**Task to complete**
Set down exactly the entries below, beginning at their first line and ending at the line with "d /\ valid_digest d".

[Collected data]
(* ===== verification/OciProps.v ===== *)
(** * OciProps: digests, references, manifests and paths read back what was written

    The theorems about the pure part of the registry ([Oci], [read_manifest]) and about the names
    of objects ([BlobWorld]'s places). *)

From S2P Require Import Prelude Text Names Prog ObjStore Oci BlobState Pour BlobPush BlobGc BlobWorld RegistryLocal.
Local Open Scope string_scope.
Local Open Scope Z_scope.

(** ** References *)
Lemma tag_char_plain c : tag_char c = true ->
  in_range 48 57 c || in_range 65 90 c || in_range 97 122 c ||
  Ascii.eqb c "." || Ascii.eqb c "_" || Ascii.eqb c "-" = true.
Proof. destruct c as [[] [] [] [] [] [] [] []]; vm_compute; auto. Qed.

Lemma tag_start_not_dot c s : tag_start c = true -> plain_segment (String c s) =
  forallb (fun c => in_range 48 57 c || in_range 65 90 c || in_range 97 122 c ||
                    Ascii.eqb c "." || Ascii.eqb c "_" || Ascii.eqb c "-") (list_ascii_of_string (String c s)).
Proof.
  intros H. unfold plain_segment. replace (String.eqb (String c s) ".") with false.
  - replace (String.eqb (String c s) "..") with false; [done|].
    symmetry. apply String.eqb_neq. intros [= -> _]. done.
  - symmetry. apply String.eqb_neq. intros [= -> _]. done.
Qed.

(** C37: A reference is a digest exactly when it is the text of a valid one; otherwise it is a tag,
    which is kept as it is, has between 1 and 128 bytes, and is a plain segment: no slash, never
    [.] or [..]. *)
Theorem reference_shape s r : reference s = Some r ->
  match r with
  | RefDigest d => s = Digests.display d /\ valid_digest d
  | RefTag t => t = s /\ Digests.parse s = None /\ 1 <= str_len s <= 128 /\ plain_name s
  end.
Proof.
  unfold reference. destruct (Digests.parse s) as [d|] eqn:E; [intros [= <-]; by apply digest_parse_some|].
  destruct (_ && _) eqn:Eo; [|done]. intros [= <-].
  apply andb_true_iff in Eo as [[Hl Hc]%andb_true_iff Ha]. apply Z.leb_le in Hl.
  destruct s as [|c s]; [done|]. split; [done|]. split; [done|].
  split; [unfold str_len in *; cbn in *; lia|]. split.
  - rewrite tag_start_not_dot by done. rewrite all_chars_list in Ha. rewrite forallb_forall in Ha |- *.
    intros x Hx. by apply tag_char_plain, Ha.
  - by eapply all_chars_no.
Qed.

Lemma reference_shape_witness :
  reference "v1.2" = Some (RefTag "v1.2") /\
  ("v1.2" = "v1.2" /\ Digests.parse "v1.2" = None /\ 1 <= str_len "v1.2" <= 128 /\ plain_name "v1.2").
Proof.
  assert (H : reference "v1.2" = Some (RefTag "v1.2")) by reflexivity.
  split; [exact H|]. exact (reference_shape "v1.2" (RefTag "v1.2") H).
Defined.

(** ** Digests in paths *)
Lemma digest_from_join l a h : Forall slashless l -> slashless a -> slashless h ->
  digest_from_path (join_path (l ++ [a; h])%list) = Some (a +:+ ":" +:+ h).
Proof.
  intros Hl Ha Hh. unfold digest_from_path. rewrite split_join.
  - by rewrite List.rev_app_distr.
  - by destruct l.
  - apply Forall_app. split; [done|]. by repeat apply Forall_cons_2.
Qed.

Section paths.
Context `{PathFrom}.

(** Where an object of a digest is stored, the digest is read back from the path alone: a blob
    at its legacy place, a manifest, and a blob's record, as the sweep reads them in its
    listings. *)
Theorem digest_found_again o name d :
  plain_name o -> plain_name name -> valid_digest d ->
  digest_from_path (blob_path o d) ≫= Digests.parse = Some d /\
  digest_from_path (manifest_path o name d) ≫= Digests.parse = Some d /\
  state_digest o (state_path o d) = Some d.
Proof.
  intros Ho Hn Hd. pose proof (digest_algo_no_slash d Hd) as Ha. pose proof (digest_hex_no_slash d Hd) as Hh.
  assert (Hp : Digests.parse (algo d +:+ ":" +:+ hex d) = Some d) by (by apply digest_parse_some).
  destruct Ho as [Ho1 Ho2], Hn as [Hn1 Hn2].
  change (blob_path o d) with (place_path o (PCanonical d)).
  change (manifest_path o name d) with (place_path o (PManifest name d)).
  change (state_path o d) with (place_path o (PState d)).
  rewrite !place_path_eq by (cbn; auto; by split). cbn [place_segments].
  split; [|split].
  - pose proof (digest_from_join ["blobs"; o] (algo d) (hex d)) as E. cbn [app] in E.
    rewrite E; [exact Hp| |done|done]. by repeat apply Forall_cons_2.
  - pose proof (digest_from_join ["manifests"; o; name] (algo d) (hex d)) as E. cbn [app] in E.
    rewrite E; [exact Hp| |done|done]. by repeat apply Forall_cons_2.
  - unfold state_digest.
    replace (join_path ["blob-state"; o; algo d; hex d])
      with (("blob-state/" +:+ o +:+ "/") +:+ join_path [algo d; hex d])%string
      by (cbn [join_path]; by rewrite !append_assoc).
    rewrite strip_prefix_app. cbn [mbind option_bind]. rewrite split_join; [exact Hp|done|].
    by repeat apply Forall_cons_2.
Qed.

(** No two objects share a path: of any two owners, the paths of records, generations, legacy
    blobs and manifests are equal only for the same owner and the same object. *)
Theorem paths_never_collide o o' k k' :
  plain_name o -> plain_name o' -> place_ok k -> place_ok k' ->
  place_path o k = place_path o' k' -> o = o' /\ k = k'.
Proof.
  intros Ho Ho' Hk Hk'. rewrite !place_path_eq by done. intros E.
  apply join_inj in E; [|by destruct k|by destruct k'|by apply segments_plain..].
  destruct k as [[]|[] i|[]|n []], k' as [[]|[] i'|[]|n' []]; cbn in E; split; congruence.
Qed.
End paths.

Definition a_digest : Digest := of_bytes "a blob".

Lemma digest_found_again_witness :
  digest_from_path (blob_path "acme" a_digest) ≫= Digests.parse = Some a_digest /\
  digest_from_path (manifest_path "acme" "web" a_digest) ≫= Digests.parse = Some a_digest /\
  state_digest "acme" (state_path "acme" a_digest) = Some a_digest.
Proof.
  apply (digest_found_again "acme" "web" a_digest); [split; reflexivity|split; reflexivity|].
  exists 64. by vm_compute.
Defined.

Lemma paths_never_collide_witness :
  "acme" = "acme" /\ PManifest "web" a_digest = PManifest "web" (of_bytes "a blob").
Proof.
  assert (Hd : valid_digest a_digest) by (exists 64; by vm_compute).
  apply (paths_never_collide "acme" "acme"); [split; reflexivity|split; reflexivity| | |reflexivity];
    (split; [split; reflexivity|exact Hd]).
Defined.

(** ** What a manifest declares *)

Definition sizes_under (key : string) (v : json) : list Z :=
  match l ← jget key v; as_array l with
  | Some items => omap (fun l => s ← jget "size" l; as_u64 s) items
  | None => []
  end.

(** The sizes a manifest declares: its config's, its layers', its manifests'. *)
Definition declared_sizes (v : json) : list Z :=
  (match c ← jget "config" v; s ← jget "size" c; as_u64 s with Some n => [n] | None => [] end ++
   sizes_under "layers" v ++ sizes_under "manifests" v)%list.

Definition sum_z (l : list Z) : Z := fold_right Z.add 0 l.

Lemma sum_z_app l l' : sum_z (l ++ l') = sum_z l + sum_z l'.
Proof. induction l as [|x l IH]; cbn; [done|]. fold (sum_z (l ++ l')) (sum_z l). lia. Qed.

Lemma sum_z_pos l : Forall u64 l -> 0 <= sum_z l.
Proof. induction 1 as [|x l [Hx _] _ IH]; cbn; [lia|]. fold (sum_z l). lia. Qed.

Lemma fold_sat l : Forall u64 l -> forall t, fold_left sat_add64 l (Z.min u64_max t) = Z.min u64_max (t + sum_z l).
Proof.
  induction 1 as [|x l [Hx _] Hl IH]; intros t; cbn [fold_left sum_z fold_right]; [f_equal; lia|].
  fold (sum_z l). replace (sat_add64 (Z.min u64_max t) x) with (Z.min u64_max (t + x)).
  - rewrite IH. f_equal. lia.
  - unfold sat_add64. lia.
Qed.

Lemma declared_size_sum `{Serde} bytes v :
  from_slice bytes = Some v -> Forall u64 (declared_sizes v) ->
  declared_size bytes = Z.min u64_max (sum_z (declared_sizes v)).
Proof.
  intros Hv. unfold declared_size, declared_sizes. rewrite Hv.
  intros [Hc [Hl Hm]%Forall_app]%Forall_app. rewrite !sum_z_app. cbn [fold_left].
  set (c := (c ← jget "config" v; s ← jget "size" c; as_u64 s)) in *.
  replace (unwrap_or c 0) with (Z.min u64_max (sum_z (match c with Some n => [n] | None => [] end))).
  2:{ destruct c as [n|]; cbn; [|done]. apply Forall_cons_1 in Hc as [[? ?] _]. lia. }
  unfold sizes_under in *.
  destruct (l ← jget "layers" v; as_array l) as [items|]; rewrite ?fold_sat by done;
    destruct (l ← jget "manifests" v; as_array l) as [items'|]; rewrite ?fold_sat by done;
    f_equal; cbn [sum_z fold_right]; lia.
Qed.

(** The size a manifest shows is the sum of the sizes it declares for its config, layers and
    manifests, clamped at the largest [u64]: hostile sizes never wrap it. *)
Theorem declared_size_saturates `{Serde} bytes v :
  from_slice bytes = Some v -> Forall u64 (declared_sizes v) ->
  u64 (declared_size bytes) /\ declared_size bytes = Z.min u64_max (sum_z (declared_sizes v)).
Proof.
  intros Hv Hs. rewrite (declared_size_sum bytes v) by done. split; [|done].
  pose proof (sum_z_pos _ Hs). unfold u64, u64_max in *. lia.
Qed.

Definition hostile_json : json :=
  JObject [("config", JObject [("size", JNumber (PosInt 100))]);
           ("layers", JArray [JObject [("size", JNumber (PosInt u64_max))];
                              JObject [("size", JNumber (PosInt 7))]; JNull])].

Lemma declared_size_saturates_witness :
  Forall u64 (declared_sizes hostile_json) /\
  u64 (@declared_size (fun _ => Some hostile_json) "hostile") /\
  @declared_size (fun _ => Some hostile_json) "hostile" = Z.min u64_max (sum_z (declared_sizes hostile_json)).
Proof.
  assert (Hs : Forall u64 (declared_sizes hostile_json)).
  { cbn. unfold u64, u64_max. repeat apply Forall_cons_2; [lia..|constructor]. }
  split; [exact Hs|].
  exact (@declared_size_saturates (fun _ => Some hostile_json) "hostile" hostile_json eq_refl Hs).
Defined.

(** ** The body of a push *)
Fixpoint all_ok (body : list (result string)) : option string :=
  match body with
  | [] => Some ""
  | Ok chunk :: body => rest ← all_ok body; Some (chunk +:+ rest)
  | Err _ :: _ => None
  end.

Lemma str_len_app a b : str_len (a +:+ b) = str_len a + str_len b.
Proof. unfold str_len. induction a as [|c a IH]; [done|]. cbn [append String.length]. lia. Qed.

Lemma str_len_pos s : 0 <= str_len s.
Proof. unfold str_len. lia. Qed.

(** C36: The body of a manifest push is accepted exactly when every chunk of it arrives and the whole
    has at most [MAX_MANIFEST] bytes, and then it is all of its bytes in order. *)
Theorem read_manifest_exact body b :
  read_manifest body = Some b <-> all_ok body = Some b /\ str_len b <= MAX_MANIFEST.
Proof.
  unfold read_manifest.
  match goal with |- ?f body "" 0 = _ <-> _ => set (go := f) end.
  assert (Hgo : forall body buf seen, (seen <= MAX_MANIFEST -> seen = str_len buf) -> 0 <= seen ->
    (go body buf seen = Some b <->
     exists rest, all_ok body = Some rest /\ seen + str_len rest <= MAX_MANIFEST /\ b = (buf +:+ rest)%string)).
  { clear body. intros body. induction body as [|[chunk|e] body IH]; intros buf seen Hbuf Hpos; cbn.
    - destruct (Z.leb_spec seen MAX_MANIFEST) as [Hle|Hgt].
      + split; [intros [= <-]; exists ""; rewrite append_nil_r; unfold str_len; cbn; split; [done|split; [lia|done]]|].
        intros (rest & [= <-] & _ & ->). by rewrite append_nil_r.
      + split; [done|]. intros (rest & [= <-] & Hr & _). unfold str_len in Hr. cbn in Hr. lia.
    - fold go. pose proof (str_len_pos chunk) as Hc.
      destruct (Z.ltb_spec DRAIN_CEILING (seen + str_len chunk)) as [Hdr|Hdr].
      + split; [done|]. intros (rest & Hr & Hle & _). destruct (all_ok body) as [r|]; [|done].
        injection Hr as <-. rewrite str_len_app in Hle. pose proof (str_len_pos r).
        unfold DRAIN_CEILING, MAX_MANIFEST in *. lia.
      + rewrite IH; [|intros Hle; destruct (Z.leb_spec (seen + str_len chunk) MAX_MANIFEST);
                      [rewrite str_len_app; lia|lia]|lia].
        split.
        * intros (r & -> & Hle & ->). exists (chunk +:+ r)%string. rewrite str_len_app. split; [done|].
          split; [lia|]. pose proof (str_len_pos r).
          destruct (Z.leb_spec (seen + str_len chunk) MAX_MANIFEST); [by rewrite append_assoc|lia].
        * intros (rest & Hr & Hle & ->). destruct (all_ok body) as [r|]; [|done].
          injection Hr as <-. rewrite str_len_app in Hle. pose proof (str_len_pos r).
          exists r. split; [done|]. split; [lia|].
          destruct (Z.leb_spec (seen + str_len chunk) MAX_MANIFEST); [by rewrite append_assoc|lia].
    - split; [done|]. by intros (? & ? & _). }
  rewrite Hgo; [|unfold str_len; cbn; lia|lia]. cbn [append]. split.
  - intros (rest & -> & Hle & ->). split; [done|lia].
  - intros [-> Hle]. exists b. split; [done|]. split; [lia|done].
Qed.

**Result of the task**
(* ===== verification/OciProps.v ===== *)
(** * OciProps: digests, references, manifests and paths read back what was written

    The theorems about the pure part of the registry ([Oci], [read_manifest]) and about the names
    of objects ([BlobWorld]'s places). *)

From S2P Require Import Prelude Text Names Prog ObjStore Oci BlobState Pour BlobPush BlobGc BlobWorld RegistryLocal.
Local Open Scope string_scope.
Local Open Scope Z_scope.

(** ** References *)
Lemma tag_char_plain c : tag_char c = true ->
  in_range 48 57 c || in_range 65 90 c || in_range 97 122 c ||
  Ascii.eqb c "." || Ascii.eqb c "_" || Ascii.eqb c "-" = true.
Proof. destruct c as [[] [] [] [] [] [] [] []]; vm_compute; auto. Qed.

Lemma tag_start_not_dot c s : tag_start c = true -> plain_segment (String c s) =
  forallb (fun c => in_range 48 57 c || in_range 65 90 c || in_range 97 122 c ||
                    Ascii.eqb c "." || Ascii.eqb c "_" || Ascii.eqb c "-") (list_ascii_of_string (String c s)).
Proof.
  intros H. unfold plain_segment. replace (String.eqb (String c s) ".") with false.
  - replace (String.eqb (String c s) "..") with false; [done|].
    symmetry. apply String.eqb_neq. intros [= -> _]. done.
  - symmetry. apply String.eqb_neq. intros [= -> _]. done.
Qed.

(** C37: A reference is a digest exactly when it is the text of a valid one; otherwise it is a tag,
    which is kept as it is, has between 1 and 128 bytes, and is a plain segment: no slash, never
    [.] or [..]. *)
Theorem reference_shape s r : reference s = Some r ->
  match r with
  | RefDigest d => s = Digests.display d /\ valid_digest d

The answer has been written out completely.